The Organization of Petroleum Exporting Countries lowered its projection for 2015 by about 300,000 barrels a day, to 28.9 million a day, Bloomberg said.
That's about 1.15 million a day less than the group's 12 members pumped last month, and the 30-million barrel target they reaffirmed at a meeting in Vienna on Nov. 27. The impact of this year's 40% price collapse on supply and demand remains unclear, OPEC said, according to Bloomberg.
Brent for January settlement decreased 2.53% to $65.15 a barrel at 10:45 a.m. in New York after touching $65.24, the lowest since September 2009.
West Texas Intermediate for January delivery fell 2.88% to $61.98 a barrel on the New York Mercantile Exchange after touching $61.97, the lowest since July 2009.

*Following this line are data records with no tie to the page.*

(** *** Private contacts *)

Lemma render_redacted `{UnicodeTables} role x y :
  private x -> private y -> contact_lines (contactToWhois role x) = contact_lines (contactToWhois role y).
Proof.
  intros Hx Hy. destruct (contactToWhois_shown role x) as [Rx Px _ _ _ _ _],
    (contactToWhois_shown role y) as [Ry Py _ _ _ _ _].
  unfold contact_lines. by rewrite Rx, Ry, (proj2 Px Hx), (proj2 Py Hy).
Qed.
Lemma same_public_contacts `{UnicodeTables} `{MapRange} a b :
  same_public a b ->
  contact_lines <$> w_Contacts (domainToWhois a) = contact_lines <$> w_Contacts (domainToWhois b).
Proof.
  intros [Hd _ Hc]. simpl. rewrite Hd. generalize (map_range (domain.Contacts (domain.agg_Domain b))).
  intros l. induction l as [|[role hs] l IHl]; [done|].
  rewrite !fmap_cons. simpl concat. rewrite !fmap_app, IHl. f_equal. unfold role_contacts. simpl.
  induction hs as [|h hs IH]; [done|]. simpl. specialize (Hc h).
  destruct (domain.agg_Contacts a !! h) as [x|], (domain.agg_Contacts b !! h) as [y|]; try done.
  simpl. f_equal; [|exact IH]. destruct Hc as [->|[Hx Hy]]; [done|]. by apply render_redacted.
Qed.
(** The top-level registrant field is not redacted. *)
Lemma registrant_named `{UnicodeTables} `{MapRange} agg h c :
  map_range (domain.Contacts (domain.agg_Domain agg)) = [("registrant", [h])] ->
  domain.agg_Contacts agg !! h = Some c -> card domain.FullName c <> "" ->
  w_Registrant (domainToWhois agg) = card domain.FullName c.
Proof.
  intros Hr Hc Hn. destruct (contactToWhois_shown "registrant" c) as [Ro _ Na _ _ _ _].
  assert (En : wc_Name (contactToWhois "registrant" c) = card domain.FullName c).
  { rewrite Na. unfold first_set. simpl. apply String.eqb_neq in Hn. by rewrite Hn. }
  assert (Er : is_registrant (contactToWhois "registrant" c) = true).
  { unfold is_registrant. rewrite En, Ro. apply String.eqb_neq in Hn. rewrite Hn, andb_true_r.
    by rewrite EqualFold_ascii. }
  assert (E : role_contacts (domain.agg_Contacts agg) ("registrant", [h])
              = [contactToWhois "registrant" c]) by (unfold role_contacts; simpl; by rewrite Hc).
  unfold domainToWhois. cbn [w_Registrant]. rewrite Hr, list_fmap_singleton, E. cbn [concat].
  rewrite app_nil_r. cbn [List.find]. by rewrite Er.
Qed.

Separately, TheStreet Ratings team rates OASIS PETROLEUM INC as a Hold with a ratings score of C. TheStreet Ratings Team has this to say about their recommendation:
"We rate OASIS PETROLEUM INC (OAS) a HOLD. The primary factors that have impacted our rating are mixed--some indicating strength, some showing weaknesses, with little evidence to justify the expectation of either a positive or negative performance for this stock relative to most other stocks. The company's strengths can be seen in multiple areas, such as its robust revenue growth, impressive record of earnings per share growth and compelling growth in net income. However, as a counter to these strengths, we also find weaknesses including generally higher debt management risk and a generally disappointing performance in the stock itself."